Court of Appeal:
By a MetNews Staff Writer
The First District Court of Appeal yesterday rebuffed the contention of a man who beat up his girlfriend that barring him from use of marijuana as a condition of probation, imposed after he pled no contest to an assault charge, was an abuse of discretion because his offense did not stem from use of drugs or alcohol.
However, his past use of drugs and alcohol justified the order, Presiding Justice J. Anthony Kline of Div. Two declared, as a means of deterring future criminality. Kline rejected a contrary view expressed in a 1990 case.
The Office of Attorney General agreed with the appellant, Steven Matthew Stewart, that there was no showing that he lacked sobriety while committing his offense, and that possession and use of small amounts of marijuana is now lawful in California. It argued that the probation condition, imposed by Napa Superior Court Judge Mark Boessenecker, was nonetheless proper based on Stewart’s history of drug use and the possibility that use of Beseecher marijuana would interfere with medication he was taking for bipolar disorder.
Kline agreed, saying:
“Appellant’s present offense reflects impaired judgment and loss of self-control, as do some of his past offenses. It is neither unduly speculative nor unreasonable to view the use of substances that tend to impair judgment and ability to control behavior—whether alcohol or marijuana—as increasing the risk of future commission of offenses of this type. Nor is it unreasonable to view use of such substances as potentially interfering with the efficacy of appellant’s mental health treatment, whether by adverse interaction with the prescribed medication for his bipolar disorder or by undermining his compliance with taking that medication.”
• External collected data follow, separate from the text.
(* ===== verification/Chains.v ===== *)
(** * Chains of plugins

    The modelled plugins, put one behind the other in any order, keep the
    protocol between a plugin and the server. *)

From Stdlib Require Import SpecFloat.
From S2P Require Import Prelude.
From S2P Require Import GoLoop.
From S2P Require Import GoStd.
From S2P Require Import GoNet.
From S2P Require Import GoFloat.
From S2P Require Import DnsNames.
From S2P Require Import DnsMsg.
From S2P Require Import DnsUtil.
From S2P Require Import Request.
From S2P Require Import Zone.
From S2P Require Import Plugin.
From S2P Require Import Server.
From S2P Require Import Secondary.
From S2P Require Import Lookup.
From S2P Require Import FilePlugin.
From S2P Require Import FileTheorems.
From S2P Require Import ServerTheorems.
From S2P Require Import Response.
From S2P Require Import CachePlugin.
From S2P Require Import CacheTheorems.
From S2P Require Import Hosts.
From S2P Require Import Service.
From S2P Require Import Backend.
From S2P Require Import Etcd.
From S2P Require Import KubeController.
From S2P Require Import Kubernetes.
From S2P Require Import KubeExternal.
From S2P Require Import LoadBalance.
From S2P Require Import Dns64.
From S2P Require Import Acl.
From S2P Require Import SmallPlugins.
From S2P Require Import GoText.
From S2P Require Import Rewrite.
From S2P Require Import Forward.

(** A handler that keeps the protocol for every message but NOTIFY, which the
    file plugin may drop. *)
Definition keeps {W} (strict : bool) (h : Handler W) : Prop := forall r, mOpcode r <> OpcodeNotify -> replies strict h r.
Definition keeps_next {W} (strict : bool) (next : option (Handler W)) : Prop := forall h, next = Some h -> keeps strict h.

Lemma next_keeps {W} b name (next : option (Handler W)) r :
  keeps_next b next -> mOpcode r <> OpcodeNotify -> replies b (NextOrFailure name next) r.
Proof. intros Hn Hr. apply NextOrFailure_replies. intros h E. by apply Hn. Qed.

(** One reply and no error, or no reply and an rcode that asks for one. *)
Ltac direct := solve [by intros [= <- <- <- <-]; split; [reflexivity|]].

Section keeps.
Context `{DnsNames} `{DnsMsgsOk} {W : Type} (b : bool) (next : option (Handler W)) (Hn : keeps_next b next).

Lemma Any_keeps : keeps b (Any_ServeDNS next).
Proof using Hn.
  intros r Hr ctx w s s' msgs rcode err. unfold Any_ServeDNS. destruct (mQuestion r) as [|q qs]; [done|].
  case_decide; [by apply next_keeps|direct].
Qed.

Lemma Local_keeps : keeps b (Local_ServeDNS next).
Proof using Hn.
  intros r Hr ctx w s s' msgs rcode err. unfold Local_ServeDNS.
  destruct (Name (newRequest w (Some r))) as [state name].
  case_decide. { destruct (doLocalhost state); [|done]. simpl. direct. }
  case_decide; [by apply next_keeps|]. case_decide; [done|]. destruct (slice_from _ _); [|done]. simpl. direct.
Qed.

Lemma Whoami_keeps : keeps b (Whoami_ServeDNS (W:=W)).
Proof.
  intros r Hr ctx w s s' msgs rcode err. unfold Whoami_ServeDNS.
  destruct (Request_IP _) as [st1 ip]. destruct (Family st1) as [st2 f]. destruct (Request_Port st2) as [st3 p]. direct.
Qed.

Lemma Chaos_keeps Perm Hostname version authors : keeps b (Chaos_ServeDNS next Perm Hostname version authors).
Proof using Hn.
  intros r Hr ctx w s s' msgs rcode err. unfold Chaos_ServeDNS. case_decide; [by apply next_keeps|].
  destruct (Name (newRequest w (Some r))) as [state name]. case_decide.
  { destruct (Perm _ s) as [[s1 p]|]; [|done]. simpl. destruct (mapM _ p); [|done]. simpl. direct. }
  do 2 (case_decide; [direct|]). by apply next_keeps.
Qed.

Lemma applyRules_opcode m rules : mOpcode (applyRules m rules) = mOpcode m.
Proof.
  unfold applyRules. revert m. induction rules as [|rl rules IH]; intros m; simpl; [done|]. rewrite IH.
  unfold apply_rule. by repeat case_decide.
Qed.

Lemma Header_keeps QueryRules ResponseRules : keeps b (Header_ServeDNS next QueryRules ResponseRules).
Proof using Hn.
  intros r Hr ctx w s s' msgs rcode err. unfold Header_ServeDNS.
  destruct (NextOrFailure _ _ _ _ _ _) as [[[[s1 msgs1] rc1] err1]|] eqn:E; [|done]. simpl. intros [= <- <- <- <-].
  apply (next_keeps b) in E as [Hw Hs]; [|done|by rewrite applyRules_opcode]. split; [|done].
  unfold writes_ok in *. rewrite length_map. destruct (ClientWrite rc1); [done|]. by subst.
Qed.

Lemma Bufsize_keeps Size : keeps b (Bufsize_ServeDNS next Size).
Proof using Hn.
  intros r Hr ctx w s s' msgs rcode err. unfold Bufsize_ServeDNS.
  destruct (IsEdns0 r) as [i|]; simpl; [|by apply next_keeps]. destruct (mExtra r !! i) as [o|]; [|done]. simpl.
  by case_decide; apply next_keeps.
Qed.

Lemma Nsid_keeps Data : keeps b (Nsid_ServeDNS next Data).
Proof using Hn.
  intros r Hr ctx w s s' msgs rcode err. unfold Nsid_ServeDNS.
  destruct (match IsEdns0 r with Some _ => _ | None => _ end) as [asked|]; [|done]. simpl.
  destruct (NextOrFailure _ _ _ _ _ _) as [[[[s1 msgs1] rc1] err1]|] eqn:E; [|done]. simpl.
  apply (next_keeps b) in E as [Hw Hs]; [|done..]. destruct asked; [|by intros [= <- <- <- <-]].
  destruct (mapM _ msgs1) as [ms|] eqn:Em; [|done]. simpl. intros [= <- <- <- <-]. split; [|done].
  apply mapM_Some_1, Forall2_length in Em. unfold writes_ok in *. destruct (ClientWrite rc1); [lia|]. subst. by destruct ms.
Qed.

Lemma Loop_keeps get put : keeps b (Loop_ServeDNS next get put).
Proof using Hn.
  intros r Hr ctx w s s' msgs rcode err. unfold Loop_ServeDNS. destruct (mQuestion r) as [|q qs]; [done|].
  case_decide; [by apply next_keeps|]. destruct (lOff (get s)); [by apply next_keeps|].
  case_decide; [by apply next_keeps|]. case_decide; [done|]. by apply next_keeps.
Qed.

Lemma lb_write_all_length (shuffle : Msg -> st W Msg) msgs : wlp (lb_write_all shuffle msgs) (fun ms => length ms = length msgs).
Proof.
  induction msgs as [|m msgs IH]; simpl; [by apply wlp_ret|]. apply wlp_any. intros m'.
  eapply wlp_bind; [exact IH|]. intros ms Hl. apply wlp_ret. simpl. by rewrite Hl.
Qed.

Lemma LoadBalance_keeps shuffle : keeps b (LoadBalance_ServeDNS shuffle next).
Proof using Hn.
  intros r Hr ctx w s s' msgs rcode err. unfold LoadBalance_ServeDNS.
  destruct (NextOrFailure _ _ _ _ _ _) as [[[[s1 msgs1] rc1] err1]|] eqn:E; [|done]. simpl.
  apply (next_keeps b) in E as [Hw Hs]; [|done..]. destruct (lb_write_all _ _ _) as [[s2 ms]|] eqn:El; [|done].
  simpl. intros [= <- <- <- <-]. split; [|done]. apply lb_write_all_length in El.
  unfold writes_ok in *. destruct (ClientWrite rc1); [lia|]. subst. by destruct ms.
Qed.

Lemma ACL_keeps {Tree} (GetByIP : Tree -> IP -> bool) rules :
  Forall (fun rl => Forall (fun p => pAction p <> actionDrop) (rPolicies rl)) rules ->
  keeps b (ACL_ServeDNS GetByIP rules next).
Proof using Hn H1.
  intros Hd r Hr ctx w s s' msgs rcode err. unfold ACL_ServeDNS.
  induction Hd as [|rl rules Hrl _ IH]; cbn [acl_rules]; [by apply next_keeps|].
  case_decide; [apply IH|].
  destruct (matchWithPolicies GetByIP (rPolicies rl) w r) eqn:Em; [apply IH|by apply next_keeps| | |].
  - rewrite acl_reply_eq. simpl. direct.
  - rewrite acl_reply_eq. simpl. direct.
  - exfalso. unfold matchWithPolicies in Em. destruct (source_ip w r) as [ip|]; [|done].
    induction Hrl as [|p ps Hp _ IHp]; simpl in Em; [done|]. destruct (policy_matches _ _ _ p); auto.
Qed.

Lemma Hosts_keeps hosts Fall : keeps b (Hosts_ServeDNS hosts Fall next).
Proof using Hn.
  intros r Hr ctx w s s' msgs rcode err.
  assert (forall h q rs, Hosts_answer Fall next h q rs ctx w r s = Some (s', msgs, rcode, err) ->
    writes_ok rcode msgs /\ (b = true -> err <> None -> ClientWrite rcode = false)) as Ha.
  { intros h q rs. unfold Hosts_answer. case_decide; [|direct]. destruct (Through _ _); [by apply next_keeps|direct]. }
  unfold Hosts_ServeDNS. destruct (Name (newRequest w (Some r))) as [state qname].
  case_decide; [by apply next_keeps|]. case_decide.
  { destruct (LookupStaticAddr _ _); [by apply next_keeps|apply Ha]. }
  do 2 (case_decide; [apply Ha|]). apply Ha.
Qed.

Lemma Cache_keeps `{GoRange} now wildcard put_wildcard data put_data c :
  keeps b (Cache_ServeDNS now wildcard put_wildcard data put_data c next).
Proof using Hn. intros r Hr. apply serve_replies. intros h E. by apply Hn. Qed.

Lemma File_keeps `{GoRange} exch xfr up zones put_zones Names :
  keeps b (File_ServeDNS exch xfr up zones put_zones next Names).
Proof using Hn. intros r Hr. apply File_replies; [|done]. intros h E. by apply Hn. Qed.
“According to the probation report, based on a validated actuarial risk assessment tool for domestic violence offenders, appellant was considered to be at ‘high’ risk to commit future domestic violence. The court did not abuse its discretion in imposing the marijuana condition as one measure to reduce the risk of future offense, in accordance with the probation department’s recommendation for “[a]bstention and testing ... to encourage a sober lifestyle.”
Kline expressed agreement with cases that have rejected the view expressed in 1990 by the Fourth District’s Div. Two in People v. Kiddoo. In that case, a man who pled guilty to possession of methamphetamine was ordered, as a condition of probation, not to possess or consume alcohol or to enter bars.
The court in Kiddoo said:
“[A]lcohol possession and consumption, and frequenting places where alcoholic beverages are the chief item of sale, are not criminal. Therefore, the condition that defendant neither possess nor consume alcoholic beverages, and that he not frequent places where they are the major item of sale, to be valid, must reasonably be related to future criminal activity. There is no factual indication in the record that the proscribed behavior, in defendant’s case, is reasonably related to future criminal behavior. The condition is therefore invalid, and we shall strike it.”
Stewart’s reliance on that case “is unavailing,” Kline said. He noted that it was repudiated by the Fourth District’s Div. One in 1997 in People v. Beal and by that same division in two subsequent cases.
Kline quoted, with approval, the statement in Beal that “we disagree with the fundamental assumptions in Kiddoo that alcohol and drug abuse are not reasonably related and that alcohol use is unrelated to future criminality where the defendant has a history of substance abuse.”
The case is People v. Stewart, A157857.